In short, the specific distribution of lectin binding in bottlenose dolphin spermatozoa observed in this study definitely provides additional evidence not only about the presence of different domains in the plasma membrane surface but also about the changes that it experiences during in vitro capacitation.

Furthermore, two of the most common patterns identified in our results typically show a distribution at the periphery or at the boundary of membrane domains (P2 and P3). Studies on dog spermatozoa (Bains et al., 1993) and human spermatids (Lee and Damjanov, 1985) revealed a similar pattern, described as a “semilunar staining in the apical part of the acrosomal region”. An outstanding characteristic found in the male reproductive tract of dogs is the absence of seminal vesicles (Bains et al., 1993) —a peculiarity shared by dolphins (Harrison, 1969). These structures, along with the prostate, secrete glycoproteins which bind to the sperm surface in a selective way. Therefore, the fact that their glycocalyx has been formed without the influence of seminal vesicles probably explains the similar distribution of carbohydrates in dolphin spermatozoa and in human spermatids as well as in ejaculated dog spermatozoa.

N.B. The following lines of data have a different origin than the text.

(* ===== verification/CallsSpec.v ===== *)
(** * Calls from any number of goroutines

    The invariant of an office: whoever holds [rulesMu], the manager's copy of the
    rules is what the settled calls make of the abstract table, in the order in
    which they settled; outside a publication the workers' generation shows the
    same table.  Every step keeps it, every call can go on unless it waits, and what
    it waits for comes. *)
From Stdlib Require Import ZArith Lia.
From stdpp Require Import base list numbers option gmap strings relations.
From S2P Require Import Prelude Host Packet Api Tables Heap Snapshot SnapshotSpec LookupSpec Action Rcu State StatsSpec Rules Binding Worker WorkerSpec RunSpec Publish PublishSpec BurstSpec ReaderSpec Crew CrewSpec BindingSpec GoSlice Control ControlSpec ControlRefine ControlNative Lifecycle LifecycleSpec Calls.

(** ** Histories *)

(** [l] is a sequential history of the table: successes do what the operation means,
    refusals change nothing, and a key is reported taken or missing exactly when it
    is. *)
Inductive served (h : go_heap) (t0 : rule_table) : list (rule_op * option control_error) -> rule_table -> Prop :=
  | served_nil : served h t0 [] t0
  | served_done l op t t' : served h t0 l t -> op_spec h op t = Some t' -> served h t0 (l ++ [(op, None)]) t'
  | served_refused l op e t : served h t0 l t -> (is_lookup_error e <-> op_spec h op t = None) ->
      served h t0 (l ++ [(op, Some e)]) t.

Receptors in ejaculated bottlenose dolphin spermatozoa are generally found at the equatorial segment level, which makes sense if we remember that one of the main functions of glycocalyx is cell recognition until meeting the oocyte (Friend, 1982; Tecle and Gagneux, 2015). The binding patterns of each lectin can thus be linked to the head regions of greater interaction between the spermatozoon and its immediate environment. Even though many molecular aspects of the fertilization process still remain unknown when it comes to bottlenose dolphins, several authors have described the presence of longitudinal edges in the postacrosomal region (Fleming et al., 1981; Kita et al., 2001; Meisner et al., 2005) which could play a role in the fusion of the spermatozoon with the oocyte and / or in the early post-fusion (Fleming et al., 1981). Consequently, the initial recognition of the dolphin spermatozoa with the oocyte is likely to occur in the region of the equatorial segment, after which fusion takes place in the postacrosomal area.

Finally, since labelling with lectins could thus prove useful in selecting the sperm subpopulations with a fertilizing potential, the most common patterns of each physiological condition studied in this report could represent sperm subpopulations with a higher fertilizing capacity.

Glycocalyx desing based on major AAA, ConA, PNA and WGA lectin patterns

In the light of all the above, we propose a model which represents the most representative location of different sugar surface in T. truncatus spermatozoa and its changes after in vitro capacitation (Figure 4). As shown by our model, the glycans recognized by means of AAA and ConA lectin do not change after capacitation and are distributed around the acrosomal region. However, those recognized by WGA and PNA appear in the periphery of the acrosomal region and in the equatorial segment in uncapacitated spermatozoa and throughout the acrosomal region after in vitro capacitation. According to these changes, WGA and PNA could be used as indicator of in vitro capacitation.

Figure 4

Glycocalyx sketch based on strong AAA, Con A, PNA and WGA lectin binding patterns observed in this study before and after in vitro capacitation in Tursiops truncatus spermatozoa.

Conclusion

These findings lead us to conclude that the labelling with WGA, PNA, ConA and AAA makes it possible to know the composition and distribution of sugars in the membrane of T. truncatus spermatozoa. Moreover, through the observation of the binding patterns in different stages; it could also evidence the presence of several sperm populations. According to this, it is possible the assessment of the fertilizing capacity based on the use of lectins. These findings would optimize artificial insemination in this species and improve the quality of life at the time of captive reproduction.